London: Following a heart attack, the human heart has the ability to make new muscles and possibly repair itself. However, most often, the rate of regeneration is so slow that it can't fix the kind of damage caused by the attack.
Now in what could be termed a ray of hope for many, a team of German, Swedish, and British scientists has developed a new stem cell therapy that can repair damaged hearts in pigs.
A heart attack also creates scar tissue in place of working muscle tissue, which is less elastic.
But, the team, including scientists at AstraZeneca in collaboration with the Technical University of Munich (TUM), Karolinska Institutet, and Procella Therapeutics, a Swedish biotech, created a new stem cell therapy using human ventricular progenitor (HVP) cells to help pig hearts to repair itself.

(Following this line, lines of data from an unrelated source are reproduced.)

(* ===== verification/CircuitBreaker.v ===== *)
(** * CircuitBreaker: pkg/cloudprovider/circuitbreaker.go

    The breaker that gates instance provisioning for one NodeClass and region: its
    record, every method, the invariant of its counters, the specification of its
    three-state machine and what its limits guarantee over whole executions.

    Every exported method holds [cb.mu] for its whole body, so a method is one
    atomic step.  A method reads the clock at several places; [clk i] is the value
    read at the i-th of these places, in program order.  Logging is left out. *)
From stdpp Require Import prelude list strings pretty.
From Stdlib Require Import Ascii.
From S2P Require Import Prelude GoLib GoSort.
Import GoTime.
Open Scope Z_scope.

(** ** Data *)
Inductive CircuitBreakerState :=
  | CircuitBreakerClosed
  | CircuitBreakerOpen
  | CircuitBreakerHalfOpen.

#[export] Instance CircuitBreakerState_eq_dec : EqDecision CircuitBreakerState.
Proof. solve_decision. Defined.

Definition state_name (s : CircuitBreakerState) : string :=
  match s with
  | CircuitBreakerClosed => "CLOSED"
  | CircuitBreakerOpen => "OPEN"
  | CircuitBreakerHalfOpen => "HALF_OPEN"
  end.

Record CircuitBreakerConfig := {
  FailureThreshold : Z;
  FailureWindow : Z;
  RecoveryTimeout : Z;
  HalfOpenMaxRequests : Z;
  RateLimitPerMinute : Z;
  MaxConcurrentInstances : Z;
}.

Definition DefaultCircuitBreakerConfig : CircuitBreakerConfig := {|
  FailureThreshold := 3;
  FailureWindow := 5 * Minute;
  RecoveryTimeout := 15 * Minute;
  HalfOpenMaxRequests := 2;
  RateLimitPerMinute := 2;
  MaxConcurrentInstances := 5;
|}.

Record FailureRecord := {
  Timestamp : Z;
  ErrorText : string;
  FailNodeClass : string;
  FailRegion : string;
}.

Record CircuitBreaker := {
  config : CircuitBreakerConfig;
  state : CircuitBreakerState;
  failures : list FailureRecord;
  enabled : bool;
  lastStateChange : Z;
  halfOpenRequests : Z;
  concurrentInstances : Z;
  instancesThisMinute : Z;
  lastMinuteReset : Z;
  openFailureSummary : string;
}.

(** Field assignments of the Go struct. *)
Definition set_failures (l : list FailureRecord) (cb : CircuitBreaker) : CircuitBreaker :=
  {| config := cb.(config); state := cb.(state); failures := l; enabled := cb.(enabled);
     lastStateChange := cb.(lastStateChange); halfOpenRequests := cb.(halfOpenRequests);
     concurrentInstances := cb.(concurrentInstances);
     instancesThisMinute := cb.(instancesThisMinute);
     lastMinuteReset := cb.(lastMinuteReset); openFailureSummary := cb.(openFailureSummary) |}.

Definition set_minute (n t : Z) (cb : CircuitBreaker) : CircuitBreaker :=
  {| config := cb.(config); state := cb.(state); failures := cb.(failures);
     enabled := cb.(enabled); lastStateChange := cb.(lastStateChange);
     halfOpenRequests := cb.(halfOpenRequests);
     concurrentInstances := cb.(concurrentInstances);
     instancesThisMinute := n; lastMinuteReset := t;
     openFailureSummary := cb.(openFailureSummary) |}.

Definition set_concurrent (n : Z) (cb : CircuitBreaker) : CircuitBreaker :=
  {| config := cb.(config); state := cb.(state); failures := cb.(failures);
     enabled := cb.(enabled); lastStateChange := cb.(lastStateChange);
     halfOpenRequests := cb.(halfOpenRequests); concurrentInstances := n;
     instancesThisMinute := cb.(instancesThisMinute);
     lastMinuteReset := cb.(lastMinuteReset); openFailureSummary := cb.(openFailureSummary) |}.
Lemma valid_family f : f ∈ validFamilies → lang family_items f ∧ free_of " " f = true.
Proof.
  intros Hf. assert (HF : forallb (λ f, MatchString family_items f && free_of " " f) validFamilies = true)
    by (vm_compute; reflexivity).
  rewrite forallb_forall in HF. specialize (HF _ (proj1 (list_elem_of_In _ _) Hf)).
  apply andb_true_iff in HF as [HF ?]. by rewrite MatchString_lang in HF.
Qed.

Lemma Contains_space s : free_of " " s = true → Contains s " " = false.
Proof.
  intros Hf. apply not_true_iff_false. intros (a & b & ->)%Contains_true.
  rewrite free_of_app in Hf. apply andb_true_iff in Hf as [_ Hf]. done.
Qed.

Lemma cx2_prefix f z : free_of "-" f = true → HasPrefix (f ++ "-" ++ z) "cx2-" = String.eqb f "cx2".
Proof.
  intros Hf. destruct (String.eqb_spec f "cx2") as [->|Hn]; [apply (HasPrefix_app "cx2-")|].
  apply not_true_iff_false. intros [t E]%HasPrefix_true.
  pose proof (Split_cons f z "-" Hf) as E1. change (String "-" z) with ("-" ++ z) in E1.
  rewrite E in E1. change ("cx2-" ++ t) with ("cx2" ++ String "-" t) in E1.
  rewrite Split_cons in E1 by done. by injection E1.
Qed.

Lemma nil_if (b : bool) (m : string) : (if b then [m] else []) = [] ↔ b = false.
Proof. by destruct b. Qed.
Lemma nil_if' (b : bool) (m : string) : (if b then [] else [m]) = [] ↔ b = true.
Proof. by destruct b. Qed.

HVP cells are known to play a crucial role in the formation of the heart during embryonic development.
In the study, published in Nature Cell Biology, the team used pig models with acute injury and chronic ischemic heart failure. They demonstrated that HVP cells helped regenerate healthy cardiac tissue following a heart attack. The therapy has also shown to improve cardiac function and reduce scar tissue.
"Our research team was able to demonstrate in a laboratory setting how HVP cells can migrate to damaged regions of the heart, and mature into healthy working heart cells while preventing the formation of scar tissue," said Karl-Ludwig Laugwitz, Professor of Cardiology at TUM.

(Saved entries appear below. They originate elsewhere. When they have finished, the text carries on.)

(* ===== verification/GoWait.v ===== *)
(** * GoWait: the exponential backoff of Kubernetes' wait package

    [wait.ExponentialBackoffWithContext] as an interface: what it promises about
    the calls of its condition, and the rule to reason about them.  [backoff_loop]
    is the loop without a context, and discharges the promise. *)
From stdpp Require Import prelude list strings.
From S2P Require Import Prelude GoLib Errors Prog.

Open Scope string_scope.

(** An error or a panic. *)
Inductive failure := Failed (e : GoErrors.error) | Panicked.

(** What a condition says: [(false, nil)], [(true, nil)], or an error; or it
    panics. *)
Inductive attempt := Again | Done | Refused (e : GoErrors.error) | Crashed.

(** [wait.Backoff], the jitter in percent. *)
Record Backoff := {
  Duration : Z;
  Factor : Z;
  Jitter : Z;
  Steps : nat;
  Cap : Z;
}.

Section backoff.
Context {E : Type → Type}.
Local Abbreviation prog := (prog E).
Local Abbreviation history := (history E).

(** The attempts of a condition with the variables it captures: at most so many,
    each from what the one before left, until it says true or an error.  Between
    two attempts the backoff may give up with an error of its own. *)
Inductive attempts {S} (condition : S → prog (S * attempt)) : nat → S → history → S → option failure → Prop :=
  | gave_up n s e : attempts condition n s [] s (Some (Failed e))
  | succeeded n s tr s' :
      runs (condition s) tr (s', Done) → attempts condition (Datatypes.S n) s tr s' None
  | refused n s tr s' e :
      runs (condition s) tr (s', Refused e) → attempts condition (Datatypes.S n) s tr s' (Some (Failed e))
  | crashed n s tr s' :
      runs (condition s) tr (s', Crashed) → attempts condition (Datatypes.S n) s tr s' (Some Panicked)
  | tried_again n s tr s1 tr' s' r :
      runs (condition s) tr (s1, Again) → attempts condition n s1 tr' s' r →
      attempts condition (Datatypes.S n) s (tr ++ tr')%list s' r.

Class ExponentialBackoff := {
  backoff_run : ∀ {S}, Backoff → (S → prog (S * attempt)) → S → prog (S * option failure);
  backoff_attempts : ∀ {S} b (condition : S → prog (S * attempt)) s tr s' r,
    runs (backoff_run b condition s) tr (s', r) → attempts condition (Steps b) s tr s' r;
}.

(** [I n tr s] holds after [n] attempts that asked for another. *)
Lemma attempts_rule {S} (condition : S → prog (S * attempt)) (I : nat → history → S → Prop)
    (Q : history → S → option failure → Prop) k s tr s' r :
  (∀ n tr s tr' s' a, n < k → I n tr s → runs (condition s) tr' (s', a) →
    match a with
    | Again => I (Datatypes.S n) (tr ++ tr')%list s'
    | Done => Q (tr ++ tr')%list s' None
    | Refused e => Q (tr ++ tr')%list s' (Some (Failed e))
    | Crashed => Q (tr ++ tr')%list s' (Some Panicked)
    end) →
  (∀ n tr s e, I n tr s → Q tr s (Some (Failed e))) →
  I 0 [] s → attempts condition k s tr s' r → Q tr s' r.
Proof.
  intros Hstep Hup HI Hat.
  enough (Hgen : ∀ m n tr0, n + m = k → I n tr0 s → attempts condition m s tr s' r → Q (tr0 ++ tr)%list s' r)
    by exact (Hgen k 0 [] eq_refl HI Hat).
  intros m. clear HI Hat. revert s tr. induction m as [|m IH]; intros s tr n tr0 Hn HI Hat.
  - inversion Hat; subst. rewrite (right_id_L [] (++)). by eapply Hup.
  - inversion Hat as [? ? e|? ? ? ? Hr|? ? ? ? e Hr|? ? ? ? Hr|? ? tr1 s1 tr2 ? ? Hr Hat']; subst.
    + rewrite (right_id_L [] (++)). by eapply Hup.
    + exact (Hstep n tr0 s tr s' Done ltac:(lia) HI Hr).
    + exact (Hstep n tr0 s tr s' (Refused e) ltac:(lia) HI Hr).
    + exact (Hstep n tr0 s tr s' Crashed ltac:(lia) HI Hr).
    + rewrite (assoc_L (++)). apply (IH s1 tr2 (Datatypes.S n)); [lia| |done].
      exact (Hstep n tr0 s tr1 s1 Again ltac:(lia) HI Hr).
Qed.

(** ** The loop *)
Fixpoint backoff_loop {S} (condition : S → prog (S * attempt)) (n : nat) (s : S) : prog (S * option failure) :=
  match n with
  | O => Ret (s, Some (Failed (GoErrors.New "timed out waiting for the condition")))
  | Datatypes.S n' =>
      bind (condition s) (λ '(s', a),
      match a with
      | Again => backoff_loop condition n' s'
      | Done => Ret (s', None)
      | Refused e => Ret (s', Some (Failed e))
      | Crashed => Ret (s', Some Panicked)
      end)
  end.

Lemma backoff_loop_attempts {S} (condition : S → prog (S * attempt)) n s tr s' r :
  runs (backoff_loop condition n s) tr (s', r) → attempts condition n s tr s' r.
Proof.
  revert s tr. induction n as [|n IH]; intros s tr; cbn [backoff_loop].
  { intros [-> [= <- <-]]. constructor. }
  intros (tr1 & tr2 & [s1 a] & -> & Hr & Hr2)%runs_bind.
  destruct a; [by apply (tried_again _ _ _ _ s1); [|apply IH]|..];
    destruct Hr2 as [-> [= <- <-]]; rewrite (right_id_L [] (++)); by constructor.
Qed.

#[refine] Instance loop_backoff : ExponentialBackoff :=
  {| backoff_run S b condition s := backoff_loop condition (Steps b) s |}.
Proof. intros S b condition s tr s' r. apply backoff_loop_attempts. Defined.
End backoff.
Arguments ExponentialBackoff E : clear implicits.
#[export] Existing Instance loop_backoff.
Lemma delete_empty_wp workers1 fresh1 claims reservation cm answer h :
  let h' := match reservation with
            | None => Did (CreateConfigMap (cleanup_reservation
                        (ReservationKey clusterID (pool_Name candidate) namespace)
                        clusterID clusterUID classUID accountID region candidate)) (Ok cm)
            | Some old => Did (PatchConfigMap old
                        (set_data old (<[ReservationPhaseKey := "deleting"%string]> (Data old)))) (Ok cm)
            end
            :: Did (ListWorkers clusterID) (Ok workers1)
            :: Did (GetWorkerPool clusterID id) (fresh1, None)
            :: Did ListNodeClaims (Ok claims)
            :: Did (GetConfigMap (ReservationKey clusterID (pool_Name candidate) namespace)) answer :: h in
  (∀ l, held h l = String.eqb l lock) → reservation_seen answer reservation →
  any_claim_refers clusterID candidate claims = Ok false →
  still_empty fresh1 candidate clusterUID classUID = true → none_live workers1 →
  wp empty_guard (delete_empty clusterID clusterUID classUID candidate) h' Inv.
Proof.
  intros h' Hh Hs Hc H1e Hw1.
  assert (Hh' : ∀ l, held h' l = String.eqb l lock) by (intros l; by destruct reservation; apply Hh).
  unfold delete_empty. split; [done|]. intros [fresh2 [e2|]]; [same_locks Hh'|].
  destruct (negb (_ && _)) eqn:E2; [same_locks Hh'|]. bool_to_prop.
  split; [done|]. intros [workers2|e]; [|same_locks Hh'].
  destruct (existsb _ workers2) eqn:Ew; [same_locks Hh'|]. split.
  - exists workers1, workers2, fresh1, fresh2, claims, reservation, cm, answer, h.
    split_and!; try done. by rewrite Hh, String.eqb_refl.
  - intros [e|]; [|same_locks Hh']. destruct (IsNotFound _); same_locks Hh'.
Qed.

Lemma delete_unreferenced_wp reservation answer h :
  (∀ l, held h l = String.eqb l lock) → reservation_seen answer reservation →
  wp empty_guard (delete_unreferenced clusterID clusterUID classUID namespace candidate accountID
                    region reservation)
    (Did (GetConfigMap (ReservationKey clusterID (pool_Name candidate) namespace)) answer :: h) Inv.
Proof.
  intros Hh Hs. unfold delete_unreferenced. split; [done|]. intros [claims|e]; [|same_locks Hh].
  destruct (any_claim_refers _ _ claims) as [[|]|e] eqn:Ec; [same_locks Hh| |same_locks Hh].
  split; [done|]. intros [fresh1 [e1|]]; [destruct (IsNotFound _); same_locks Hh|].
  destruct (negb (still_empty _ _ _ _)) eqn:E1; [same_locks Hh|]. bool_to_prop.
  split; [done|]. intros [workers1|e]; [|same_locks Hh].
  destruct (existsb _ workers1) eqn:Ew; [same_locks Hh|].
  apply wp_try. unfold store_cleanup. destruct reservation as [old|].
  - split; [done|]. intros [cm|e]; [|same_locks Hh].
    by apply (delete_empty_wp workers1 fresh1 claims (Some old) cm answer h).
  - split; [done|]. intros [cm|e]; [|same_locks Hh].
    by apply (delete_empty_wp workers1 fresh1 claims None cm answer h).
Qed.

Lemma try_delete_wp h :
  (∀ l, held h l = String.eqb l lock) →
  wp empty_guard (try_delete_locked clusterID clusterUID classUID namespace candidate accountID region)
    h Inv.
Proof.
  intros Hh. unfold try_delete_locked. cbv zeta. split; [done|]. intros [old|e].
  - destruct (_ || _) eqn:E1; [same_locks Hh|].
    do 2 (split_if; [same_locks Hh|]). bool_to_prop.
    by apply delete_unreferenced_wp.
  - split_if; [|same_locks Hh]. by apply delete_unreferenced_wp.
Qed.

Lemma try_delete_pool_wp has_client has_rd :
  wp empty_guard (TryDeleteEmptyPool has_client has_rd clusterID clusterUID classUID namespace
    (Some candidate) accountID region) [] (λ h _, ∀ l, held h l = false).
Proof.
  unfold TryDeleteEmptyPool. do 2 (split_if; [done|]). unfold with_lock.
  split; [done|]. intros []. apply wp_bind.
  eapply wp_mono; [|apply try_delete_wp; intros x; cbn; by rewrite orb_false_r].
  intros h r' Hl. split; [cbn; by rewrite Hl, String.eqb_refl|]. intros [] x.
  cbn. rewrite Hl. by destruct (String.eqb x _).
Qed.

(** The pool cleanup controller deletes a pool only after two looks that
    both show it empty and unclaimed, with the reservation of its name stored
    between them, and after reading that no NodeClaim refers to it; all under
    the pool's lock, which is released on every path. *)
Theorem empty_pool_deletion_is_safe (has_client has_rd : bool) (tr : history iks_call)
    (r : result GoErrors.error bool)
    (Hrun : runs (TryDeleteEmptyPool has_client has_rd clusterID clusterUID classUID namespace
                    (Some candidate) accountID region) tr r) :
  (∀ before c poolID answer after,
     tr = before ++ Did (DeleteWorkerPool c poolID) answer :: after →
     may_delete_empty (reverse before) c poolID) ∧
  (∀ l, held (reverse tr) l = false).
Proof.
  destruct (guarded_run _ _ _ _ _ (try_delete_pool_wp has_client has_rd) Hrun) as [Hg HQ].
  split; [|done]. intros before c poolID answer after Heq. exact (Hg before _ _ _ _ Heq).
Qed.
End empty_pool.

(** ** The cleanup of a claim that never got a provider ID *)
Section pending_cleanup.
Context `{Stdlib} `{!CodecErrors} `{Karpenter} `{MapRange} (p : IKSWorkerPoolProvider).

(** A node is deleted only as an owned node of the claim's allocation that
    would be drained gracefully and is not being deleted already. *)
Definition may_delete_node (claim : NodeClaim) (node : Node) (uid : string) : Prop :=
  ∃ a, DecodeAllocation (Annotations (claim_meta claim)) = Ok (Some a) ∧
    owned_node a node = true ∧ ungraceful a node = false ∧
    DeletionTimestamp (node_meta node) = None ∧ uid = UID (node_meta node).

(** No listed node is the allocation's. *)
Definition no_owned (a : Allocation) (nodes : list Node) : Prop :=
  Forall (λ n, owned_node a n = false) nodes.

Definition after_no_owned (claim : NodeClaim) (h : history iks_call) (P : Allocation → Prop) : Prop :=
  ∃ a nodes l, DecodeAllocation (Annotations (claim_meta claim)) = Ok (Some a) ∧
    h = l ++ [Did ListNodes (Ok nodes)] ∧ no_owned a nodes ∧ P a.

Definition pending_guard (claim : NodeClaim) : guard := λ h _ e,
  match e with
  | DeleteNode node uid => may_delete_node claim node uid
  | DeleteWorkerPool c id => after_no_owned claim h (λ a, may_delete a h c id)
  | DeleteConfigMap cm uid version =>
      after_no_owned claim h (λ a, may_release a h cm uid version)
  | CreateWorkerPool _ _ => False
  | _ => True
  end.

"These findings highlight a significant milestone in the potential therapeutic use of HVP cells in the treatment of patients with serious heart failure, especially amongst older populations for whom heart surgery may represent an excessive strain in recovery," Laugwitz said.
The team hopes to start clinical studies on humans within the next two years.

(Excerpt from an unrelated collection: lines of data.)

(* ===== verification/IksExample.v ===== *)
(** * IksExample: the IKS programs run against a concrete cluster

    A small model of the two APIs, one cluster with one claim, and a codec for
    its allocations.  The launch, the cleanup and the lookups are run on it,
    and the theorems of [IksLaunchSafety] and [IksCleanupSafety] are applied
    to those runs: their hypotheses can hold, and the runs do create and
    delete a pool. *)
From stdpp Require Import prelude list strings gmap.
From Stdlib Require Import Ascii SpecFloat.
From S2P Require Import Prelude GoLib GoSort GoRegexp Errors NodeClass ProviderIDs.
From S2P Require Import Ownership Prog Kube IksApi IksAllocation IksLaunch IksLaunchSafety IksCleanup IksCleanupSafety.

Import Strings.

Open Scope string_scope.
Open Scope list_scope.

(** ** The claim, its class and its allocation *)
Definition account : string := "0123456789abcdef0123456789abcdef".

Definition claim_meta0 : ObjectMeta :=
  {| Name := "claim-1"; UID := "uid-claim"; ResourceVersion := "7"; Generation := 1;
     DeletionTimestamp := None; CreationTimestamp := 0;
     Labels := {[LabelInstanceTypeStable := "bx2.2x8"]}; Annotations := ∅; Finalizers := [] |}.

Definition resources : ResourceList := <[cpu := 2000%Z]> {[memory := 8000%Z]}.
(** The types handed to the provider: none for IKS, which picks its flavor. *)
Definition resolve_types (claim : NodeClaim) (nodeClass : IBMNodeClass) : cp (list InstanceType) :=
  match determineProviderMode Getenv (Some nodeClass) with
  | IKSMode => Ret (Ok [])
  | VPCMode =>
      answer ⟵ ListInstanceTypes nodeClass;
      match answer with
      | Err err => fail_with (GoErrors.wrap ("resolving instance types, " ++ GoErrors.Error err) err)
      | Ok instanceTypes =>
          match List.filter (compatible_type claim) instanceTypes with
          | [] => fail_with (GoErrors.foreignError GoErrors.InsufficientCapacityError
                    "all requested instance types were unavailable during launch" [])
          | compatible => Ret (Ok compatible)
          end
      end
  end.

(** The loop over the claim's requirements. *)
Definition requirement_labels (reqs : list Requirement) (instanceType : option InstanceType)
    (labels : gmap string string) : gmap string string :=
  foldl (λ labels req,
    let labels :=
      match Values req with
      | [v] => if empty (get labels (req_Key req)) then <[req_Key req := v]> labels else labels
      | _ => labels
      end in
    match instanceType with
    | Some it => if String.eqb (req_Key req) LabelInstanceTypeStable
                 then <[req_Key req := it_Name it]> labels else labels
    | None => labels
    end) labels reqs.

Definition claim_labels (claim : NodeClaim) (node : Node) (instanceType : option InstanceType)
    : gmap string string :=
  let labels :=
    requirement_labels (Requirements claim) instanceType (Labels (node_meta node) ∪ Labels (claim_meta claim)) in
  match instanceType with
  | Some it => omap single_value (it_Requirements it) ∪ labels
  | None => labels
  end.

(** The annotations of the node, with the hash of the class when it has none. *)
Definition launch_annotations (node : Node) (launchClass : option IBMNodeClass)
    : result GoErrors.error (gmap string string) :=
  let annotations := Annotations (node_meta node) in
  match launchClass with
  | Some nodeClass =>
      if empty (get annotations AnnotationIBMNodeClassHash) then
        match Hash.ProvisioningHash HashStructure nodeClass with
        | (_, Some err) => Err err
        | (hash, None) =>
            Ok (<[AnnotationIBMNodeClassHashVersion := IBMNodeClassHashVersion]>
                  (<[AnnotationIBMNodeClassHash := hash]> annotations))
        end
      else Ok annotations
  | None => Ok annotations
  end.

Definition nodeClaimForNode (claim : NodeClaim) (node : Node) (compatible : list InstanceType)
    (launchClass : option IBMNodeClass) : result GoErrors.error NodeClaim :=
  let instanceType :=
    List.find (λ i, String.eqb (it_Name i) (get (Labels (node_meta node)) LabelInstanceTypeStable)) compatible in
  match launch_annotations node launchClass with
  | Err err => Err err
  | Ok annotations =>
      let m := claim_meta claim in
      Ok {| claim_meta :=
              {| Name := Name m; UID := UID m; ResourceVersion := ResourceVersion m;
                 Generation := Generation m; DeletionTimestamp := DeletionTimestamp m;
                 CreationTimestamp := CreationTimestamp m;
                 Labels := claim_labels claim node instanceType;
                 Annotations := annotations ∪ Annotations m; Finalizers := Finalizers m |};
            NodeClassRef := NodeClassRef claim; Requests := Requests claim;
            Requirements := Requirements claim; claim_ProviderID := node_ProviderID node;
            claim_NodeName := Name (node_meta node);
            claim_ImageID := get (Annotations (node_meta node)) AnnotationIBMNodeClaimImageID;
            claim_Capacity := match instanceType with Some it => it_Capacity it
                              | None => st_Capacity (node_Status node) end;
            claim_Allocatable := match instanceType with Some it => it_Allocatable it
                                 | None => st_Allocatable (node_Status node) end;
            claim_Conditions := launched_conditions m |}
  end.

(** A provider's answer turned into the claim; a nil node is dereferenced. *)
Definition claim_of_node (claim : NodeClaim) (node : option Node) (compatible : list InstanceType)
    (launchClass : option IBMNodeClass) : cp NodeClaim :=
  match node with
  | None => fail nil_dereference
  | Some node => Ret (nodeClaimForNode claim node compatible launchClass)
  end.

(** [errors.As] to [*cloudprovider.CreateError]: its condition reason. *)
Definition as_create (err : GoErrors.error) : option string :=
  match err with
  | GoErrors.foreignError (GoErrors.CreateError reason _) _ _ => Some reason
  | _ => None
  end.

(** [stderrors.As(err, &pending) && pending.ConditionReason == "WorkerProvisioning"] *)
Definition is_pending (err : GoErrors.error) : bool :=
  match GoErrors.As as_create err with
  | Some reason => String.eqb reason "WorkerProvisioning"
  | None => false
  end.

Definition incomplete : GoErrors.error := GoErrors.New "create did not complete".
Definition panic_text : string := "panic in the instance provider".

(** From the breaker's permission on: every path records once. *)
Definition launch_recorded (claim : NodeClaim) (nodeClass : IBMNodeClass) (compatible : list InstanceType)
    : cp NodeClaim :=
  let name := Name (nc_meta nodeClass) in
  let region := Region (Spec nodeClass) in
  bind (GetInstanceProvider nodeClass) (λ r,
    match r with
    | Err err =>
        _u ⟵ BreakerFailure name region err;
        fail_with (GoErrors.wrap ("getting instance provider, " ++ GoErrors.Error err) err)
    | Ok mode =>
        answer ⟵ ProviderCreate mode claim compatible;
        match answer with
        | Panicked => _u ⟵ BreakerFailure name region incomplete; fail panic_text
        | Returned (_, Some err) =>
            if is_pending err then _u ⟵ BreakerPending name region; fail_with err
            else _u ⟵ BreakerFailure name region err;
                 fail_with (GoErrors.wrap ("creating instance, " ++ GoErrors.Error err) err)
        | Returned (node, None) =>
            _u ⟵ BreakerSuccess name region;
            claim_of_node claim node compatible (Some nodeClass)
        end
    end).

(** From the class on. *)
Definition launch_new (claim : NodeClaim) (nodeClass : IBMNodeClass) : cp NodeClaim :=
  match not_ready nodeClass with
  | Some err => fail_with err
  | None =>
      compatible ←! resolve_types claim nodeClass;
      answer ⟵ BreakerCanProvision (Name (nc_meta nodeClass)) (Region (Spec nodeClass));
      match answer with
      | Some cbErr =>
          fail ("provisioning temporarily blocked by circuit breaker: " ++ BreakerError_Error cbErr)
      | None => launch_recorded claim nodeClass compatible
      end
  end.

(** A launch that was started on a backend continues there. *)
Definition launch_again (claim : NodeClaim) (mode : string) : cp NodeClaim :=
  m ←! GetInstanceProviderForMode mode;
  answer ⟵ ProviderCreate m claim [];
  match answer with
  | Panicked => fail panic_text
  | Returned (_, Some err) => fail_with err
  | Returned (node, None) => claim_of_node claim node [] None
  end.

Definition current_claim (claim : NodeClaim) : cp NodeClaim :=
  if empty (UID (claim_meta claim)) then Ret (Ok claim)
  else
    answer ⟵ ReadClaim (Name (claim_meta claim));
    match answer with
    | Err err => fail_with err
    | Ok current =>
        if negb (String.eqb (UID (claim_meta current)) (UID (claim_meta claim)))
        then fail "NodeClaim UID changed during launch" else Ret (Ok current)
    end.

The researchers said their results show that damage to the heart can be reliably repaired even in large animals with no serious side effects observed.
The team used pigs to study the effectiveness of treating a damaged heart because of their physiological similarity to humans.
The study "provides new hope for the millions of patients worldwide with end-stage heart failure waiting for a heart transplant", said Kenneth R. Chien, Professor of Cardiovascular Research at Karolinska Institutet.